The reply to the records below should contain exactly the lines from the line with "(** [[int(x) for x in s.split('.')]] *)" through the line with "(** The loop", and nothing besides.

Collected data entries
-- -- --
Definition numbered_name (i : nat) : string :=
  "plugin" +:+ binary (Pos.of_succ_nat i) +:+ ".esp".

(** 32768 plugins with distinct names, and one more after them. *)
Definition overflowing_load_order : list string :=
  (numbered_name <$> seq 0 (Z.to_nat 32768)) ++ ["last.esp"].

End Fixtures.

(** ** Further notions

    Used by the properties of the last part of this file. *)

(** A source as the registry scan can report it: the scan knows nothing of
    the Epic and Microsoft stores. *)
Definition without_store_sources (s : InstallSource.t) : InstallSource.t :=
  match s with
  | InstallSource.epic | InstallSource.microsoft => InstallSource.unknown
  | _ => s
  end.

(** The existence check of one GOG icon. *)
Definition icon_probe (installPath : path) (gogGameId : string) : event :=
  FsExists (gogIconPath installPath gogGameId).

Section LoadOrderNotions.
Context `{GameState}.
Context {T : Type}.

(** The name is that of a plugin of the given kind. *)
Definition is_of_kind (light : bool) (pluginName : string) : bool :=
  match GetPlugin pluginName with
  | Some plugin => bool_decide (IsLightPlugin plugin = light)
  | None => false
  end.

(** The indices given to the plugins of one kind, in order. *)
Definition indices_of_kind (light : bool) (tuples : list LoadOrderTuple)
  : list Z :=
  omap (fun t : LoadOrderTuple =>
          if bool_decide (IsLightPlugin (fst (fst t)) = light)
          then snd (fst t) else None)
    tuples.

(** The line that a failing application leaves in the log. *)
Definition failure_line (mapper : @Mapper _ T) (t : LoadOrderTuple)
  : option string :=
  match apply_mapper mapper t with
  | Raised what => Some (log_line what)
  | Mapped _ => None
  end.

End LoadOrderNotions.

Module MoreFixtures.

(** A Skyrim VR directory that carries the markers of the other stores. *)
Definition skyrim_vr_with_store_markers : list path :=
  ["../Skyrim.esm"; "../.egstore"; "../appxmanifest.xml"].

Definition skyrim_vr_settings : GameSettings.t :=
  GameSettings.mk GameType.tes5vr "Skyrim.esm" ".." "C:/Users/me/SkyrimVR".

(** Settings whose family is not one the code knows. *)
Definition unknown_family_settings : GameSettings.t :=
  GameSettings.mk (GameType.unrecognised 42) "Oblivion.esm" ".."
    "C:/Users/me/Oblivion".

Definition unknown_family_missing_settings : GameSettings.t :=
  GameSettings.mk (GameType.unrecognised 42) "Oblivion.esm" "C:/Nowhere"
    "C:/Users/me/Oblivion".

Definition oblivion_location : RegistryValue :=
  mkRegistryValue "HKEY_LOCAL_MACHINE" "Software\Bethesda Softworks\Oblivion"
    "Installed Path".

(** A mapper that fails on every plugin but the first. *)
Definition fails_after_first
  : @Mapper Fixtures.interleaved (string * option Z) :=
  fun p index _ =>
    if String.eqb (Fixtures.plugin_name p) "a.esl"
    then Mapped (Fixtures.plugin_name p, index)
    else Raised (Fixtures.plugin_name p).

End MoreFixtures.

(** * Properties of the install detection *)

Ltac eff_norm :=
  cbn [result probes ret throw fst snd]; rewrite ?app_nil_r; try reflexivity.

Section DetectionFacts.
Context `{Environment}.

(** ** How the primitive computations run *)

Lemma bind_thrown {A B} (m : Eff A) (k : A -> Eff B) (e : exn) :
  result m = Thrown e -> bind m k = (Thrown e, probes m).
Proof. intros Hm. unfold bind. now rewrite Hm. Qed.

Lemma bind_run {A B} (m : Eff A) (k : A -> Eff B) (a : A) (evs : list event) :
  m = (Returned a, evs) ->
  bind m k = (result (k a), evs ++ probes (k a)).
Proof. intros ->. reflexivity. Qed.

Lemma bind_eq {A B} (m : Eff A) (k : A -> Eff B) (o : outcome A)
    (evs : list event) :
  m = (o, evs) ->
  bind m k = match o with
             | Returned a => (result (k a), evs ++ probes (k a))
             | Thrown e => (Thrown e, evs)
             end.
Proof. intros ->. now destruct o. Qed.

Lemma exists_run (p : path) :
  exists_ p = (exists_outcome p, [FsExists p]).
Proof. unfold exists_, exists_outcome. now destruct (fs p). Qed.

Lemma IsValidGamePath_run (t : GameType.t) (master : string) (p : path) :
  IsValidGamePath t master p
  = (Returned (IsValidGamePathImpl t master p), [ValidityCheck t master p]).
Proof. reflexivity. Qed.

Lemma IsSteamInstall_run (g : GameId.t) (p : path) :
  IsSteamInstall g p = (steam_check g p, steam_probes g p).
Proof. destruct g; try reflexivity; apply exists_run. Qed.

Lemma IsGogInstall_loop_run (ids : list string) (p : path) :
  IsGogInstall_loop ids p = (gog_check_of ids p, gog_probes_of ids p).
Proof.
  induction ids as [|id rest IH]; [reflexivity|].
  cbn [IsGogInstall_loop gog_check_of gog_probes_of].
  rewrite (bind_eq _ _ _ _ (exists_run _)).
  change (p </> ("goggame-" +:+ id +:+ ".ico")) with (gogIconPath p id).
  unfold exists_outcome.
  destruct (fs (gogIconPath p id)); [reflexivity| |reflexivity].
  now rewrite IH.
Qed.
Definition order_pages_hybrid (pages : list page)
           (embeddings : list embedding)
  : option (list page * metadata) :=
  match content_pages pages with
  | [] =>
      Some (blank_pages pages,
            [ ("total_pages", MInt (Z.of_nat (length pages)));
              ("ordering_method", MStr "blank_only") ]%string)
  | _ :: _ =>
      match order_content pages embeddings with
      | Some ordered =>
          let final_ordered := ordered ++ blank_pages pages in
          Some (assign_positions final_ordered,
                hybrid_metadata pages (ordering_method pages))
      | None => None
      end
  end.

End WithEmbeddings.

End Ordering.

(** ** Characters and strings as the source uses them *)

Module Str.

Definition code (c : ascii) : nat := nat_of_ascii c.

(** [c.isspace()], which is also the class [\s] of [re] on [str] *)
Definition is_space (c : ascii) : bool :=
  let n := code c in
  ((9 <=? n) && (n <=? 13)) || ((28 <=? n) && (n <=? 32))
  || (n =? 133) || (n =? 160).

(** the class [\d] *)
Definition is_digit (c : ascii) : bool :=
  let n := code c in (48 <=? n) && (n <=? 57).

(** the class [[A-Z]] *)
Definition is_upper (c : ascii) : bool :=
  let n := code c in (65 <=? n) && (n <=? 90).

Definition is_lower (c : ascii) : bool :=
  let n := code c in (97 <=? n) && (n <=? 122).

(** [c.upper()] on letters of the basic alphabet, the only letters it is
    applied to in the embedded functions *)
Definition upper_char (c : ascii) : ascii :=
  if is_lower c then ascii_of_nat (code c - 32) else c.

(** [c.lower()] on the code points below 256 *)
Definition lower_char (c : ascii) : ascii :=
  let n := code c in
  if is_upper c then ascii_of_nat (n + 32)
  else if (192 <=? n) && (n <=? 222) && negb (n =? 215)
       then ascii_of_nat (n + 32)
       else c.

Definition chars : string -> list ascii := list_ascii_of_string.
Definition of_chars : list ascii -> string := string_of_list_ascii.

Fixpoint drop_while (f : ascii -> bool) (l : list ascii) : list ascii :=
  match l with
  | [] => []
  | c :: r => if f c then drop_while f r else l
  end.

(** the longest prefix whose characters satisfy [f], and the rest *)
Fixpoint span (f : ascii -> bool) (l : list ascii)
  : list ascii * list ascii :=
  match l with
  | [] => ([], [])
  | c :: r =>
      if f c then let '(run, rest) := span f r in (c :: run, rest)
      else ([], l)
  end.

(** [s.strip()] *)
Definition strip_chars (l : list ascii) : list ascii :=
  rev (drop_while is_space (rev (drop_while is_space l))).

Definition strip (s : string) : string := of_chars (strip_chars (chars s)).
Definition lower (s : string) : string := of_chars (map lower_char (chars s)).

(** [s.split('.')] on the characters of [s]: never empty *)
Fixpoint split_dot (l : list ascii) : list (list ascii) :=
  match l with
  | [] => [[]]
  | c :: r =>
      if Ascii.eqb c "."
      then [] :: split_dot r
      else match split_dot r with
           | w :: ws => (c :: w) :: ws
           | [] => [[c]]
           end
  end.

Definition digit_value (c : ascii) : Z := Z.of_nat (code c - 48).

(** [int(x)] for [x] a non-empty run of decimal digits; [None] on any
    other string, where Python raises ValueError or accepts a signed,
    padded or underscored literal that no embedded caller produces *)
Definition int_of_chars (l : list ascii) : option Z :=
  match l with
  | [] => None
  | _ :: _ =>
      if forallb is_digit l
      then Some (fold_left (fun acc c => (10 * acc + digit_value c)%Z) l 0%Z)
      else None
  end.

(** [[int(x) for x in ws]] *)
Fixpoint ints_of (ws : list (list ascii)) : option (list Z) :=
  match ws with
  | [] => Some []
  | w :: r =>
      match int_of_chars w, ints_of r with
      | Some z, Some zs => Some (z :: zs)
      | _, _ => None
      end
  end.

(** [[int(x) for x in s.split('.')]] *)
Definition section_parts (s : string) : option (list Z) :=
  ints_of (split_dot (chars s)).

(** a case-insensitive literal at the start of [l]; returns what follows *)
Fixpoint literal_ci (kw l : list ascii) : option (list ascii) :=
  match kw, l with
  | [], _ => Some l
  | k :: kw', c :: r =>
      if Ascii.eqb (lower_char k) (lower_char c) && (code c <? 128)
      then literal_ci kw' r else None
  | _ :: _, [] => None
  end.

End Str.

(** ** modules/headings.py *)

Module Headings.
Import Str.

(** The loop over [range(min(len(parts1), len(parts2)))]: [Some r] when an
    iteration returns [r], [None] when the loop runs to its end. *)
Fixpoint compare_common (parts1 parts2 : list Z) : option Z :=
  match parts1, parts2 with
  | a :: r1, b :: r2 =>
      if (a <? b)%Z then Some (-1)%Z
      else if (b <? a)%Z then Some 1%Z
      else compare_common r1 r2
  | _, _ => None
  end.
(** * NVMe native multipath (drivers/nvme/host/multipath.c)

    A shallow embedding of the multipath core of the NVMe host driver:
    the failure classifier [nvme_req_needs_failover], the path selector
    [nvme_find_path], the requeue pipeline ([nvme_failover_req],
    [nvme_requeue_work]), the routing and polling entry points of the
    aggregate device and the bring-up / tear-down of the namespace head.

    Integers of the C code are [Z]; the bit operations are those of [Z],
    and a store into an [unsigned int] field writes its wrap-around out.
    Pointers to controllers and namespaces are names ([nat]) looked up in
    the kernel state; a NULL-able pointer is an [option]. *)

From Stdlib Require Import Ascii.
From stdpp Require Import base numbers list functions strings pretty.

Local Open Scope Z_scope.

(** ** Constants of the headers

    [nvme.h], [linux/nvme.h], [linux/blk_types.h], [linux/genhd.h] and
    [errno.h] are not part of the reviewed unit.  Everything below is
    stated for arbitrary values of their constants; [linux_headers]
    further down instantiates them with the values of the kernel tree. *)

Class kernel_headers := {
  (* linux/blk_types.h, nvme.h *)
  REQ_NVME_MPATH : Z;
  BLK_QC_T_NONE : Z;
  BLK_STS_IOERR : Z;
  (* linux/nvme.h: generic command status *)
  NVME_SC_INVALID_OPCODE : Z;
  NVME_SC_INVALID_FIELD : Z;
  NVME_SC_INVALID_NS : Z;
  NVME_SC_LBA_RANGE : Z;
  NVME_SC_CAP_EXCEEDED : Z;
  NVME_SC_RESERVATION_CONFLICT : Z;
  (* linux/nvme.h: I/O command set specific status *)
  NVME_SC_BAD_ATTRIBUTES : Z;
  NVME_SC_INVALID_PI : Z;
  NVME_SC_READ_ONLY : Z;
  NVME_SC_ONCS_NOT_SUPPORTED : Z;
  (* linux/nvme.h: media and data integrity errors *)
  NVME_SC_WRITE_FAULT : Z;
  NVME_SC_READ_ERROR : Z;
  NVME_SC_GUARD_CHECK : Z;
  NVME_SC_APPTAG_CHECK : Z;
  NVME_SC_REFTAG_CHECK : Z;
  NVME_SC_COMPARE_FAILED : Z;
  NVME_SC_ACCESS_DENIED : Z;
  NVME_SC_UNWRITTEN_BLOCK : Z;
  (* linux/nvme.h: opcodes and controller attributes *)
  nvme_fabrics_command : Z;
  NVME_CTRL_VWC_PRESENT : Z;
  (* linux/genhd.h, errno.h *)
  GENHD_FL_EXT_DEVT : Z;
  ENOMEM : Z;
  (* REQ_NVME_MPATH is a flag of the 32-bit [bi_opf] / [cmd_flags] word *)
  REQ_NVME_MPATH_flag : 0 < REQ_NVME_MPATH < 2 ^ 32
}.
Lemma AddMocks_lookup_general (order : list (string * Response)) (st : registry) callURL :
  searchMockCall (mocks (AddMocks order st)) MethodGet callURL (getHeadersMap []) ""
  = match searchMockCall (mocks st) MethodGet callURL (getHeadersMap []) "" with
    | Some r => Some r
    | None => (list_to_map order : gmap string Response) !! callURL
    end.
Proof.
  revert st. induction order as [|[k r] order IH]; intros st.
  - simpl. by destruct (searchMockCall _ _ _ _ _).
  - change (AddMocks ((k, r) :: order) st)
      with (AddMocks order (AddMock k MethodGet "" r [] st)).
    rewrite IH, list_to_map_cons.
    destruct (searchMockCall (mocks st) MethodGet callURL (getHeadersMap []) "") as [r0|] eqn:E.
    + unfold searchMockCall in *. rewrite AddMock_appends, searchMock_app.
      by destruct (searchMock (mocks st) MethodGet callURL (getHeadersMap []) "").
    + destruct (decide (k = callURL)) as [->|Hne].
      * rewrite lookup_insert_eq.
        by rewrite (searchMockCall_AddMock_new st callURL MethodGet "" r [] E).
      * rewrite lookup_insert_ne by done.
        unfold searchMockCall in *. rewrite AddMock_appends, searchMock_app.
        destruct (searchMock (mocks st) MethodGet callURL (getHeadersMap []) ""); [done|].
        simpl.
        match goal with |- context [mock_matches ?m _ _ _ _] => set (new := m) end.
        destruct (mock_matches new MethodGet callURL (getHeadersMap []) "") eqn:E'; [|done].
        apply mock_matches_eq in E' as (E1 & _). simpl in E1. congruence.
Qed.

(** X4.  After a bulk registration on a registry that answers no GET
    without body and headers, such a lookup of a URL returns exactly the
    response the map holds for it, in whatever order the map was visited. *)
Theorem AddMocks_registers_every_entry (m : gmap string Response)
    (order : list (string * Response)) (st : registry) :
  range_of m order →
  (∀ callURL, searchMockCall (mocks st) MethodGet callURL (getHeadersMap []) "" = None) →
  ∀ callURL,
    searchMockCall (mocks (AddMocks order st)) MethodGet callURL (getHeadersMap []) ""
    = m !! callURL.
Proof.
  intros Hr Hnone callURL. rewrite AddMocks_lookup_general, Hnone.
  unfold range_of in Hr.
  rewrite (list_to_map_proper order (map_to_list m)); [by rewrite list_to_map_to_list| |done].
  rewrite Hr. apply NoDup_fst_map_to_list.
Qed.

(** X5.  Registering a pool under a pattern replaces what the pattern held:
    the earlier registration leaves no trace, the other patterns and the
    fixtures are untouched, and the new pool has the base URL of its
    configuration, an empty cache exactly when the configured capacity is
    positive, and stale-serving only together with a cache. *)
Theorem AddCustomPool_replaces (pattern : string) (config config' : PoolConfig) (st : registry) :
  AddCustomPool pattern config' (AddCustomPool pattern config st)
  = AddCustomPool pattern config' st
  ∧ (∀ other, other ≠ pattern →
              pools (AddCustomPool pattern config' st) !! other = pools st !! other)
  ∧ mocks (AddCustomPool pattern config' st) = mocks st
  ∧ useMock (AddCustomPool pattern config' st) = useMock st
  ∧ ∃ rclient,
      pools (AddCustomPool pattern config' st) !! pattern = Some rclient
      ∧ baseURL rclient = BaseURL config'
      ∧ (∀ method callURL, cache_entry rclient method callURL = None)
      ∧ (has_cache rclient = true ↔ 0 < CacheElements config')
      ∧ (stale rclient = true ↔ 0 < CacheElements config' ∧ CacheState config' = true).
Proof.
  unfold AddCustomPool, with_pools. cbn [pools mocks useMock]. split_and!.
  - f_equal. apply insert_insert_eq.
  - intros other Hne. by apply lookup_insert_ne.
  - done.
  - done.
  - eexists. split; [apply lookup_insert_eq|]. cbn [baseURL cache stale].
    unfold cache_entry, has_cache. cbn [cache].
    destruct (CacheElements config') as [|n|n] eqn:E; cbn.
    + split_and!; [done|by intros; destruct (String.eqb _ _)|split; [done|lia]
                   |split; [done|intros [? _]; lia]].
    + split_and!; [done|by intros; destruct (String.eqb _ _)|split; [lia|done]|].
      split; [intros ->; split; [lia|done]|by intros [_ ->]].
    + split_and!; [done|by intros; destruct (String.eqb _ _)|split; [done|lia]
                   |split; [done|intros [? _]; lia]].
Qed.

(** X6.  When exactly one key of the registry matches the URL, the call is
    resolved to the pool under that key and the registry is unchanged, in
    whatever order the map is visited. *)
Theorem getPool_unique_match (ps : gmap string rClient) (order : list (string * rClient))
    (callURL key : string) (pool : rClient) :
  range_of ps order →
  ps !! key = Some pool →
  MatchString key callURL = Some true →
  (∀ other rclient, ps !! other = Some rclient → other ≠ key →
                    MatchString other callURL = Some false) →
  getPool order ps callURL = Ok (key, pool, ps).
Proof.
  intros Hr Hkey Hmatch Hothers.
  destruct (getPool_range_total order callURL) as [(p & q & Hrun & Hin & Hm)|[Hrun Hmiss]].
  - intros p q Hin. apply (range_of_lookup ps order) in Hin; [|done].
    destruct (decide (p = key)) as [->|Hne]; [by rewrite Hmatch|].
    rewrite (Hothers p q Hin Hne). by eexists.
  - apply (range_of_lookup ps order) in Hin; [|done].
    destruct (decide (p = key)) as [->|Hne].
    + unfold getPool. rewrite Hrun. simpl. congruence.
    + rewrite (Hothers p q Hin Hne) in Hm. done.
  - assert (Hin : (key, pool) ∈ order) by by apply (range_of_lookup ps order).
    rewrite (Hmiss key pool Hin) in Hmatch. done.
Qed.
(** ** What no event changes *)

Lemma handleFunctionCall_input m w :
  input_cell (handleFunctionCall options messages m w) = input_cell w.
Proof.
  unfold handleFunctionCall.
  destruct (function_call m), (onFunctionCall options); reflexivity.
Qed.

Lemma deliver_frame e st :
  input_cell (fst (deliver options messages e st)) = input_cell (fst st)
  /\ Client.requests (client (snd (deliver options messages e st)))
     = Client.requests (client (snd st))
  /\ Client.url (client (snd (deliver options messages e st)))
     = Client.url (client (snd st)).
Proof.
  destruct st as [w [a [u ls rs] p]].
  unfold deliver, exec, emit; cbn [snd fst client].
  destruct (Client.attached (Client.event_name e)
              {| Client.url := u; Client.listeners := ls;
                 Client.requests := rs |}).
  - destruct e; cbn -[handleFunctionCall]; destruct p;
      cbn -[handleFunctionCall];
      rewrite ?handleFunctionCall_input; repeat split.
  - cbn. destruct p; repeat split.
Qed.

(** X1. Whatever the client emits, and in whatever order, a turn leaves
    the [input] cell alone and never asks for anything beyond the one
    request it made when it started, on the client of the configured
    address. *)
Theorem events_keep_input_and_request evs fresh now w :
  input_cell (fst (run options messages evs
                     (runChatCompletion options messages fresh now w)))
  = input_cell w
  /\ Client.requests
       (client (snd (run options messages evs
                       (runChatCompletion options messages fresh now w))))
     = [{| Client.fp_messages :=
             or_empty (systemMessages options) ++ messages;
           Client.fp_functions := functions options;
           Client.fp_headers := headers options |}]
  /\ Client.url
       (client (snd (run options messages evs
                       (runChatCompletion options messages fresh now w))))
     = or_string (api options) "/api/copilotkit/openai".
Proof.
  assert (G : forall st,
    input_cell (fst (run options messages evs st)) = input_cell (fst st)
    /\ Client.requests (client (snd (run options messages evs st)))
       = Client.requests (client (snd st))
    /\ Client.url (client (snd (run options messages evs st)))
       = Client.url (client (snd st))).
  { induction evs as [|e evs' IH]; intros st; [repeat split |].
    change (run options messages (e :: evs') st)
      with (run options messages evs' (deliver options messages e st)).
    destruct (IH (deliver options messages e st)) as (H1 & H2 & H3).
    destruct (deliver_frame e st) as (F1 & F2 & F3).
    rewrite H1, H2, H3, F1, F2, F3. repeat split. }
  destruct (G (runChatCompletion options messages fresh now w))
    as (H1 & H2 & H3).
  rewrite H1, H2, H3. repeat split.
Qed.
(** * VocabTest: quiz selection, session state and result aggregation

    A shallow embedding of the hooks [useVocabTest] (selection, distractors,
    session state, local storage) and [useTestResults] (result insertion,
    statistics, retention) together with the properties of the design note.

    Conventions.
    - JavaScript integers are [Z]; array lengths are [nat] and are injected
      into [Z] where the source compares them with a [number].
    - Arrays are lists; [a[i]] is stdpp's [a !! i].
    - [Math.random()] is an explicit source of fractions in [[0,1)] that is
      threaded through every function that draws from it.
    - The Supabase client is an explicit database state with a script of
      faults and a log of the calls that were issued. *)

From Stdlib Require Import ZArith QArith Qround Qpower Qabs Qfield Lqa.
From Stdlib Require Import Ascii String DecimalN DecimalPos.
From stdpp Require Import gmap strings list sorting.

Local Open Scope Z_scope.
Local Open Scope nat_scope.

(** ** The random source *)

Module Random.

(** A value of [Math.random()]: the fraction [num / (num + gap + 1)], which
    lies in [[0,1)] by construction; every rational of that interval has
    this form. *)
Record unit_fraction := UnitFraction { num : nat; gap : nat }.

Definition den (r : unit_fraction) : nat := num r + gap r + 1.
-- -- --
* [Task response]
(** [[int(x) for x in s.split('.')]] *)
Definition section_parts (s : string) : option (list Z) :=
  ints_of (split_dot (chars s)).

(** a case-insensitive literal at the start of [l]; returns what follows *)
Fixpoint literal_ci (kw l : list ascii) : option (list ascii) :=
  match kw, l with
  | [], _ => Some l
  | k :: kw', c :: r =>
      if Ascii.eqb (lower_char k) (lower_char c) && (code c <? 128)
      then literal_ci kw' r else None
  | _ :: _, [] => None
  end.

End Str.

(** ** modules/headings.py *)

Module Headings.
Import Str.

(** The loop over [range(min(len(parts1), len(parts2)))]: [Some r] when an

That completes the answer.